Explication : Le Bord de l'Attente
« Le Bordo Dell’Attesa » se configure comme une élégie moderne dédiée au moment liminal qui précède le repas, élevant une expérience quotidienne à un rite esthétique et philosophique. Le poème explore avec acuité la dichotomie entre la beauté éphémère de la présentation et sa dissolution inéluctable dans l’acte du goût, suggérant une réflexion plus profonde sur la transitoireté et la persistance de l’art et du sens.
Le composé s’ouvre sur l’image d’un « nappe immaculée » qui sert de toile à un « tableau » et à une « sculpture brève de saveur ». Dès les premières strophes, le poète établit une analogie claire entre l’assiette culinaire et l’œuvre d’art, soulignant sa nature « éphémère et parfait ». Le repas est ici non seulement nutrition, mais une création esthétique, un « voleur de regards » qui captive l’attention et la contemplation avant que l’instinct primaire de l’« appétit schietto » ne « obscurcisse le rite ». Ce « rite » initial est un moment de vénération silencieuse, une pause collective et non verbale que chaque « convive sait » et respecte.

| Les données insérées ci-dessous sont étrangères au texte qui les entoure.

Lemma bump_agree s s' gs gs' :
  bump_ok s gs → Forall2 same_place gs gs' → (∀ q, ¬ objects q → ¬ in_logs gs q → bytes s' q = bytes s q) → bump_ok s' gs'.
Proof.
  intros [H1 H2 H3 H4 H5] Hs Hm. assert (le64 (bytes s') brk = le64 (bytes s) brk) as Hb.
  { apply le64_ext. intros q Hq. apply Hm; unfold objects, brk, HEAP_START in *; [lia|].
    intros (g&Hg&Hi). specialize (H4 g q Hg Hi). lia. }
  split; rewrite ?Hb; try done; [|by rewrite <-(same_cap _ _ Hs)].
  intros g q Hg Hq. apply list_elem_of_lookup in Hg as (i&Hi). destruct (Forall2_lookup_r _ _ _ _ _ Hs Hi) as (h&Hh&Hhg).
  apply (H4 h); [by eapply list_elem_of_lookup_2|]. by apply (same_inside h g).
Qed.
Lemma snoc_in gs g : g ∈ gs ++ [g].
Proof. apply elem_of_app. right. by apply list_elem_of_singleton. Qed.
Lemma objects_apart s gs : bump_ok s gs → apart_from objects gs.
Proof. intros H q Hq (g&Hg&Hi). pose proof (bu_inside _ _ H g q Hg Hi). unfold objects, HEAP_START in *. lia. Qed.
(** An allocator that gives the next block, as long as there is one. *)
Record bumps (ext : Z → M pm Z) : Prop := {
  bps_full s dest : HEAP_LIMIT < le64 (bytes s) brk → ext dest s = Ok (-1) s;
  bps_next s dest : HEAP_START ≤ le64 (bytes s) brk ≤ HEAP_LIMIT → le64 (bytes s) brk `mod` 64 = 0 →
    65536 + HEAP_START ≤ dest → dest + 8 ≤ 65536 + le64 (bytes s) brk →
    ∃ s', ext dest s = Ok 0 s' ∧ bumped (bytes s) (bytes s') (le64 (bytes s) brk) dest;
}.
Lemma bump_bumps : bumps bump.
Proof.
  split.
  - intros s dest Hfull. unfold bump. by rewrite (bind_Ok _ _ _ _ _ (rd64_Ok s brk)), (proj2 (Z.ltb_lt _ _)) by done.
  - intros s dest Hk _. by apply bump_Ok.
Qed.
Lemma bump_extend ext s gs g :
  bumps ext → chain_ok (bytes s) pool (gs ++ [g]) → bump_ok s (gs ++ [g]) →
  ∃ v s', ext (ulog_next_at (addr g)) s = Ok v s' ∧ (∀ q, objects q → bytes s' q = bytes s q) ∧
    if v =? 0 then
      ∃ g', ents g' = [] ∧ chain_ok (bytes s') pool (gs ++ [g; g']) ∧ apart_from objects (gs ++ [g; g']) ∧
        total_cap (gs ++ [g; g']) < MAX_LOGS ∧ bump_ok s' (gs ++ [g; g'])
    else chain_ok (bytes s') pool (gs ++ [g]) ∧ bump_ok s' (gs ++ [g]).
Proof.
  intros Hext Hc Hh. destruct (decide (HEAP_LIMIT < le64 (bytes s) brk)) as [Hfull|Hroom].
  { exists (-1), s. by rewrite (bps_full _ Hext) by done. }
  destruct (log_place s gs g Hc Hh g (snoc_in gs g)) as [Hp1 Hp2]. pose proof (bu_low _ _ Hh) as Hlo.
  pose proof (ch_logs _ _ _ Hc) as Hl. rewrite Forall_forall in Hl. destruct (lg_cap _ _ (Hl g (snoc_in gs g))).
  unfold SIZEOF_ULOG, sizeof_ulog in Hp2.
  destruct (bps_next _ Hext s (ulog_next_at (addr g))) as (s'&Hrun&Hm); [lia|apply Hh|unfold ulog_next_at; lia|unfold ulog_next_at; lia|].
  pose proof (bump_keeps s s' gs g Hc Hh Hm ltac:(lia)) as Hh'. pose proof (bump_chain s s' gs g Hc Hh Hm ltac:(lia)) as Hc'. exists 0, s'. split; [done|]. split.
  - intros q Hq. apply (bm_other _ _ _ _ Hm); unfold objects, brk, HEAP_START, ulog_next_at in *; lia.
  - eexists. split; [|split; [exact Hc'|]]; [done|]. split; [by eapply objects_apart|]. split; [|done].
    pose proof (bu_total _ _ Hh'). pose proof (bu_high _ _ Hh'). unfold HEAP_LIMIT, MAX_LOGS in *. lia.
Qed.
Lemma linked_cut m m' ops gs g g' :
  (∀ h, h ∈ gs → le64 m' (ulog_next_at (addr h)) = le64 m (ulog_next_at (addr h))) →
  linked m ops (gs ++ [g; g']) → ulog_by_offset (le64 m' (ulog_next_at (addr g))) ops = 0 → linked m' ops (gs ++ [g]).
Proof.
  intros Hn Hk H1. induction gs as [|h gs IH]; simpl in *; [done|]. destruct Hk as [Hh Hk].
  rewrite Hn by (apply elem_of_cons; by left). split; [|apply IH; [|done]].
  - rewrite Hh. by destruct gs.
  - intros k Hk'. apply Hn. apply elem_of_cons. by right.
Qed.
Lemma unlink_free s gs g g' :
  chain_ok (bytes s) pool (gs ++ [g; g']) → bump_ok s (gs ++ [g; g']) →
  ∃ s', unlink (ulog_next_at (addr g)) s = Ok tt s' ∧ (∀ q, objects q → bytes s' q = bytes s q) ∧
    chain_ok (bytes s') pool (gs ++ [g]) ∧ bump_ok s' (gs ++ [g]).
Proof.
  intros Hc Hh. eexists. split; [reflexivity|]. set (s1 := Pm _ _).
  assert (gs ++ [g; g'] = (gs ++ [g]) ++ [g']) as E by by rewrite <-app_assoc.
  assert (∀ q, q < ulog_next_at (addr g) ∨ ulog_next_at (addr g) + 8 ≤ q → bytes s1 q = bytes s q) as Hq.
  { intros q Hq. cbn [s1 bytes]. apply store_out. rewrite to_le_length. lia. }
  assert (le64 (bytes s1) (ulog_next_at (addr g)) = 0) as H0 by (by apply le64_store).
  pose proof (ch_logs _ _ _ Hc) as Hl. rewrite Forall_forall in Hl. pose proof (objects_apart _ _ Hh) as Hap.
  assert (g ∈ gs ++ [g; g']) as Hg by (apply elem_of_app; right; apply elem_of_cons; by left).
  split; [|split].
  - intros q Hobj. apply Hq. destruct (decide (ulog_next_at (addr g) ≤ q < ulog_next_at (addr g) + 8)) as [Hb|]; [|lia].
    destruct (Hap q Hobj). exists g. split; [done|]. by eapply next_inside; [apply Hl|].
  - split.
    + apply Forall_forall. intros h Hin. apply (log_ok_header (bytes s)); [|apply Hl; rewrite E; apply elem_of_app; by left].
      intros q Hi Hcap. apply Hq. apply elem_of_app in Hin as [Hin| ->%list_elem_of_singleton].
      * eapply next_apart; [exact Hc|apply elem_of_app; by left|done].
      * unfold ulog_capacity_at, ulog_next_at in *. lia.
    + apply (linked_cut (bytes s) _ _ gs g g'); [|apply Hc|by rewrite H0].
      intros h Hin. apply le64_ext. intros q Hr. apply Hq. eapply next_apart; [exact Hc|apply elem_of_app; by left|].
      eapply next_inside; [|done]. apply Hl. apply elem_of_app. by left.
    + intros i j a b Hi Hj. apply (ch_disjoint _ _ _ Hc); rewrite E; by apply lookup_app_l_Some.
  - assert (le64 (bytes s1) brk = le64 (bytes s) brk) as Hb.
    { apply le64_ext. intros q Hr. apply Hq. pose proof (bu_inside _ _ Hh g (addr g) Hg) as Hi. destruct (lg_cap _ _ (Hl g Hg)).
      unfold inside, SIZEOF_ULOG, sizeof_ulog, brk, HEAP_START, ulog_next_at in *. lia. }
    destruct Hh as [H1 H2 H3 H4 H5]. split; rewrite ?Hb; try done.
    + intros h q Hin. apply H4. rewrite E. apply elem_of_app. by left.
    + rewrite E, total_cap_app in H5. pose proof (total_cap_nonneg (bytes s) [g']) as Hp.
      rewrite E, <-Forall_forall, Forall_app in Hl. specialize (Hp (proj2 Hl)). lia.
Qed.
Definition bumps_heap (ext : Z → M pm Z) (Hext : bumps ext) : LogHeap objects pool (Some ext) unlink.
Proof.
  refine {| heap_ok := bump_ok; heap_agree := bump_agree |}.
  - intros ext' s gs g [= <-] Hc _ Hh. by apply bump_extend.
  - intros s gs g g' Hc _ Hh. by apply (unlink_free s gs g g').
Defined.
Global Instance bump_heap : LogHeap objects pool (Some bump) unlink := bumps_heap bump bump_bumps.

(** ** A chain *)

(** Two logs: the base log is full, the extension has one entry. *)
Definition first_entry : entry := (4112, [1; 2; 3]).
Definition second_entry : entry := (4120, [9]).
Definition base_log : log := Log 73728 64 [first_entry].
Definition extension : log := Log 73856 128 [second_entry].
Definition logged : mem :=
  store_bytes (store_bytes (store_bytes (λ _, 0) brk (to_le 8 8512)) 73728 (image 8320 64 [first_entry]))
    73856 (image 0 128 [second_entry]).
(** The objects as they were when the entries were made. *)
Definition before : mem := store_bytes (store_bytes (λ _, 0) 69648 [1; 2; 3]) 69656 [9].

Lemma two_ok : Forall (λ x : entry, ok_entry x.1 x.2) [first_entry; second_entry].
Proof. repeat constructor; vm_compute; congruence. Qed.
Lemma base_loaded : load_bytes logged 73728 (length (image 8320 64 [first_entry])) = image 8320 64 [first_entry].
Proof. vm_compute. reflexivity. Qed.
Lemma extension_loaded : load_bytes logged 73856 (length (image 0 128 [second_entry])) = image 0 128 [second_entry].
Proof. vm_compute. reflexivity. Qed.
Lemma base_log_ok : log_ok logged base_log ∧ le64 logged (ulog_next_at 73728) = 8320.
Proof.
  apply image_ok; [reflexivity|lia|lia|reflexivity|reflexivity|split; [lia|reflexivity]| | |exact base_loaded].
  - vm_compute. congruence.
  - pose proof two_ok as H. apply Forall_cons in H as [H _]. by constructor.
Qed.
Lemma extension_ok : log_ok logged extension ∧ le64 logged (ulog_next_at 73856) = 0.
Proof.
  apply image_ok; [reflexivity|lia|lia|reflexivity|reflexivity|split; [lia|reflexivity]| | |exact extension_loaded].
  - vm_compute. congruence.
  - pose proof two_ok as H. by apply Forall_cons in H as [_ H].
Qed.
Lemma logged_chain : chain_ok logged pool [base_log; extension].
Proof.
  destruct base_log_ok as [H1 N1]. destruct extension_ok as [H2 N2]. split.
  - constructor; [exact H1|]. constructor; [exact H2|constructor].
  - split; [|split; [|exact I]]; cbn [addr base_log extension first_addr]; [rewrite N1|rewrite N2]; reflexivity.
  - intros [|[|i]] [|[|j]] g g' Hi Hj Hij q; try done; injection Hi as <-; injection Hj as <-; unfold inside, SIZEOF_ULOG, sizeof_ulog; cbn [addr cap base_log extension]; lia.
Qed.
(* ===== verification/UndoSpec.v ===== *)
(** * Undo logs: what they promise

    The properties of the undo log of a lane, and concrete runs of them. *)
From stdpp Require Import base list strings sets.
From S2P Require Import Prelude Pmem PmemFacts Ulog UlogFacts LogChain Memops MemopsFacts UndoFacts UndoEnd UndoRecovery UndoInstances.
Open Scope Z_scope.
#[local] Set Default Proof Using "Type".

Implicit Types (m : mem) (s : pm) (c : operation_context) (x : entry) (xs : list entry) (g : log) (gs pre post : list log).

Section spec.
Context {user : Z → Prop} {ops : pmem_ops} {extend : option (Z → M pm Z)} {ulog_free : Z → M pm unit}.
Context {heap : LogHeap user ops extend ulog_free}.

(** Adding a buffer of the application to an undo log of the pool returns
    with the buffer split into consecutive entries at the end of the log that
    hold its bytes and restore them at the destination; the application's data
    are unchanged.  The result is 0 exactly when the whole buffer is logged, and
    otherwise -1 and an extension of the log was refused. *)
Theorem operation_add_buffer_spec logs fuel s c pre post dest src (size : nat) :
  undo_ok s c pre post → (0 < size)%nat → Z.of_nat size + 88 ≤ 64 * Z.of_nat logs →
  base ops ≤ dest → dest + Z.of_nat size ≤ base ops + 2 ^ 61 →
  (∀ q, src ≤ q < src + Z.of_nat size → user q) → (size < 40 * fuel)%nat →
  ∃ v s' c' pre' post' xs n,
    operation_add_buffer extend logs fuel dest src (Z.of_nat size) ULOG_OPERATION_BUF_CPY (s, c) = Ok v (s', c') ∧
    undo_ok s' c' pre' post' ∧ (∀ q, user q → bytes s' q = bytes s q) ∧
    entries_of pre' = entries_of pre ++ xs ∧ pieces (dest - base ops) (load_bytes (bytes s) src n) xs ∧
    (v = 0 ∧ n = size ∨ v = -1 ∧ (n < size)%nat ∧ refused extend).
Proof.
  intros H H0 H1 H2 H3 H4 H5. rewrite <-(un_ops _ _ _ _ H) in H2, H3.
  destruct (add_buffer_Ok logs fuel s c pre post dest src size H H0 H1 H2 H3 H4 H5) as (v&s'&c'&pre'&post'&xs&n&Hrun&Hok&_&Hu&He&Hp&_&Hv).
  rewrite (un_ops _ _ _ _ H) in Hp. by exists v, s', c', pre', post', xs, n.
Qed.

(** C32. Finishing an operation that is in progress returns, leaves the
    application's data as they are, and leaves a context that is ready for the
    next operation: all its logs are empty. *)
Theorem operation_finish_ready logs entries s c pre post :
  undo_ok s c pre post → in_progress c = true → (length (pre ++ post) < logs)%nat →
  ∃ s' c' gs', operation_finish ulog_free logs entries (s, c) = Ok tt (s', c') ∧ ready s' c' gs' ∧
    Forall empty_log gs' ∧ (∀ q, user q → bytes s' q = bytes s q).
Proof.
  intros H Hp Hlogs. destruct (finish_Ok logs entries s c pre post H Hp Hlogs) as (s'&c'&gs'&Hrun&Hr&_&Hu).
  exists s', c', gs'. split; [done|]. split; [done|]. split; [|done]. by destruct Hr as [[] _].
Qed.

(** C31. Recovery of an interrupted operation: a context opened on the logs of
    the operation is resumed, processed and finished.  Every byte that the
    reachable entries hold gets its old value back, and the other data of the
    application stay.  The base log is empty afterwards and the logs past the
    first extension are given back; the first extension, however, keeps its
    entries. *)
Theorem undo_recovery logs entries s c g0 rest m0 :
  opened s c (g0 :: rest) → apart_from user (g0 :: rest) → heap_ok s (g0 :: rest) → p_ops c = ops → ents g0 ≠ [] →
  Forall (holds (base ops) m0) (chain_entries (g0 :: rest)) →
  (∀ q, covered_by (base ops) (chain_entries (g0 :: rest)) q → user q) →
  (length (g0 :: rest) < logs)%nat → Forall (λ g, (length (ents g) < entries)%nat) (g0 :: rest) →
  ∃ s' c', (operation_resume entries ;; operation_process logs entries ;; operation_finish ulog_free logs entries) (s, c)
           = Ok tt (s', c') ∧
    opened s' c' (clear g0 :: take 1 rest) ∧
    (∀ q, covered_by (base ops) (chain_entries (g0 :: rest)) q → bytes s' q = m0 q) ∧
    (∀ q, user q → ¬ covered_by (base ops) (chain_entries (g0 :: rest)) q → bytes s' q = bytes s q).
Proof.
  intros H1 H2 H3 H4 H5 H6 H7 H8 H9.
  destruct (recover_Ok logs entries s c g0 rest m0 H1 H2 H3 H4 H5 H6 H7 H8 H9) as (s'&c'&Hrun&Ho&_&_&Hr).
  by exists s', c'.
Qed.

(** C30. An undo log undoes: start an operation, log a range of the application,
    let the application overwrite the range, and process the log.  All the
    application's data have their old values again. *)
Theorem undo_restores logs fuel s c gs a (size : nat) :
  ready s c gs → (0 < size)%nat → Z.of_nat size + 88 ≤ 64 * Z.of_nat logs →
  base ops ≤ a → a + Z.of_nat size ≤ base ops + 2 ^ 61 → (∀ q, a ≤ q < a + Z.of_nat size → user q) → (size < 40 * fuel)%nat →
  ∃ v s1 c1,
    (operation_start ;; operation_add_buffer extend logs fuel a a (Z.of_nat size) ULOG_OPERATION_BUF_CPY) (s, c) = Ok v (s1, c1) ∧
    (v = 0 → ∀ s2, (∀ q, q < a ∨ a + Z.of_nat size ≤ q → bytes s2 q = bytes s1 q) →
     ∃ bound : nat, ∀ k, (bound < k)%nat →
       ∃ s3, operation_process k k (s2, c1) = Ok tt (s3, c1) ∧ ∀ q, user q → bytes s3 q = bytes s q).
Proof.
  intros Hr H0 H1 H2 H3 H4 H5. destruct (start_Ok s c gs Hr) as [Hst Hun]. rewrite <-(un_ops _ _ _ _ Hun) in H2, H3.
  destruct (add_buffer_Ok logs fuel s _ [] gs a a size Hun H0 H1 H2 H3 H4 H5)
    as (v&s1&c1&pre&post&xs&n&Hrun&Hok&Hops&Hu&He&Hp&_&Hv).
  exists v, s1, c1. split; [by rewrite (bind_Ok _ _ _ _ _ Hst)|]. intros -> s2 Happ.
  destruct Hv as [[_ ->]|[[=] _]]. cbn [app entries_of fmap list_fmap concat] in He.
  rewrite <-Hops in Hp. destruct (pieces_hold (base (p_ops c1)) (a - base (p_ops c1)) (bytes s) size xs) as [Hh Hc].
  { by replace (base (p_ops c1) + (a - base (p_ops c1))) with a by lia. }
  replace (base (p_ops c1) + (a - base (p_ops c1))) with a in Hc by lia. rewrite <-He in Hh, Hc.
  assert (undo_ok s2 c1 pre post) as Hok2.
  { eapply undo_agree; [exact Hok|]. intros q Hq. apply Happ. destruct (decide (a ≤ q < a + Z.of_nat size)) as [Hin|]; [|lia]. by destruct Hq; apply H4. }
  exists (length (pre ++ post) + entry_count (pre ++ post))%nat. intros k Hk.
  destruct (process_undo k k s2 c1 pre post (bytes s) Hok2 Hh) as (s3&Hrun3&_&Hcov&Hunc).
  - intros q Hq%Hc. by apply H4.
  - lia.
  - apply Forall_forall. intros g Hg%entry_count_le. lia.
  - exists s3. split; [done|]. intros q Hq. destruct (decide (a ≤ q < a + Z.of_nat size)) as [Hin|Hout].
    + apply Hcov. by apply Hc.
    + rewrite Hunc by (by rewrite Hc). rewrite Happ by lia. by apply Hu.
Qed.
End spec.

(** ** Concrete runs *)

(** A buffer of 100 bytes that does not fit into the base log. *)
Example operation_add_buffer_spec_witness :
  ∃ v s' c' pre' post' xs n,
    operation_add_buffer (Some bump) 10 10 69648 69648 (Z.of_nat 100) ULOG_OPERATION_BUF_CPY (Pm fresh [], fresh_context) = Ok v (s', c') ∧
    undo_ok s' c' pre' post' ∧ (∀ q, objects q → bytes s' q = fresh q) ∧
    entries_of pre' = entries_of [] ++ xs ∧ pieces (69648 - 65536) (load_bytes fresh 69648 n) xs ∧
    (v = 0 ∧ n = 100%nat ∨ v = -1 ∧ (n < 100)%nat ∧ refused (Some bump)).
Proof.
  apply (operation_add_buffer_spec (heap := bump_heap) 10 10 (Pm fresh []) fresh_context [] [empty_base] 69648 69648 100);
    [exact (fresh_ok _ _)|lia|lia|cbn; lia|cbn; lia|unfold objects; lia|lia].
Defined.
Example operation_finish_ready_witness :
  ∃ s' c' gs', operation_finish unlink 3 2 (Pm logged [], working_context) = Ok tt (s', c') ∧ ready s' c' gs' ∧
    Forall empty_log gs' ∧ (∀ q, objects q → bytes s' q = logged q).
Proof. apply (operation_finish_ready (heap := bump_heap) 3 2 (Pm logged []) working_context [base_log; extension] []); [exact working_ok|done|cbn; lia]. Defined.
Example undo_recovery_witness :
  ∃ s' c', (operation_resume 2 ;; operation_process 3 2 ;; operation_finish unlink 3 2) (Pm logged [], opened_context)
           = Ok tt (s', c') ∧
    opened s' c' [clear base_log; extension] ∧
    (∀ q, covered_by 65536 [first_entry; second_entry] q → bytes s' q = before q) ∧
    (∀ q, objects q → ¬ covered_by 65536 [first_entry; second_entry] q → bytes s' q = logged q).
Proof.
  apply (undo_recovery (heap := bump_heap) 3 2 (Pm logged []) opened_context base_log [extension] before);
    [exact opened_ok|eapply objects_apart, logged_bump|exact logged_bump|done|done|exact logged_holds|exact logged_objects|cbn; lia|].
  repeat constructor; cbn; lia.
Defined.
Example undo_restores_witness :
  ∃ v s1 c1,
    (operation_start ;; operation_add_buffer (Some bump) 10 10 69648 69648 (Z.of_nat 100) ULOG_OPERATION_BUF_CPY)
      (Pm fresh [], fresh_context) = Ok v (s1, c1) ∧
    (v = 0 → ∀ s2, (∀ q, q < 69648 ∨ 69648 + Z.of_nat 100 ≤ q → bytes s2 q = bytes s1 q) →
     ∃ bound : nat, ∀ k, (bound < k)%nat →
       ∃ s3, operation_process k k (s2, c1) = Ok tt (s3, c1) ∧ ∀ q, objects q → bytes s3 q = fresh q).
Proof.
  apply (undo_restores (heap := bump_heap) 10 10 (Pm fresh []) fresh_context [empty_base] 69648 100);
    [split; [|done]; exact (fresh_ok _ _)|lia|lia|cbn; lia|cbn; lia|unfold objects; lia|lia].
Defined.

C’est l’attente consciente qui transforme le repas d’un simple acte biologique en une expérience partagée et quasi sacrée.
La deuxième strophe approfondit la nature de cet « instant suspendu », le définissant comme une « liturgie sans mots » et un « battement choral ». L’usage de termes religieux n’est pas anodin : il confère au moment une aura de sacralité profane, où l’objet de la vénération est la beauté tangible et gustative. On « honore l’art », celui du cuisinier ou de la nature elle-même, avant que la « fureur du goût ne frappe ». Ici émerge le nœud thématique du titre : le « seuil sensoriel » entre la vision, comprise comme appréciation purement esthétique et intellectuelle, et la réalité imminente de « chair et fragrance », l’expérience gustative qui détruira inévitablement l’intégrité visuelle de l’assiette. C’est la « réalité éphémère » du repas, destinée à se transformer et à disparaître.
La troisième et dernière strophe décrit le passage inéluctable à l’action. La « lame muette » qui « brise le voile » est l’agent de cette transition, un geste qui, bien que silencieux dans son intention, produit le « bruissement du métal contre la porcelaine », un petit son qui marque la fin de la contemplation et le début de la jouissance. Ce « petit appel de destruction » n’est pas entendu négativement, mais comme un prélude au « rachat du sens ». La beauté physique de l’assiette « maintenant se défait », disparaît dans sa forme originale, mais le poète offre une consolation profonde : cette beauté, bien que matériellement détruite, « dans un autre royaume, éternelle, durera ». Ce « autre royaume » peut être interprété comme la mémoire, le souvenir de l’expérience sensorielle et intellectuelle, ou peut-être l’idée archétypique de la beauté elle-même qui transcende sa manifestation physique. L’art culinaire, comme toute autre forme d’art, laisse une empreinte indélébile dans la perception et la mémoire, même après sa consommation.
Le langage du poète est mesuré et dense en métaphores, créant une atmosphère de contemplation solennelle. L’usage de l’hendécasyllabe, bien que pas toujours rigoureux, contribue à un rythme fluide et réflexif. Le poème se distingue par sa capacité à élever une action quotidienne – manger – en une enquête sur la nature de l’éphémère et de l’éternel, sur la dialectique entre l’instinct et l’esthétique, et sur la persistance de la valeur au-delà de la forme matérielle. « Le Bord Dell’Attesa » est, en ultime analyse, une ode à la profondeur cachée dans les expériences les plus simples, une invitation à saisir la beauté dans sa transitoireté et à reconnaître son éternité dans la résonance intérieure qu’elle laisse.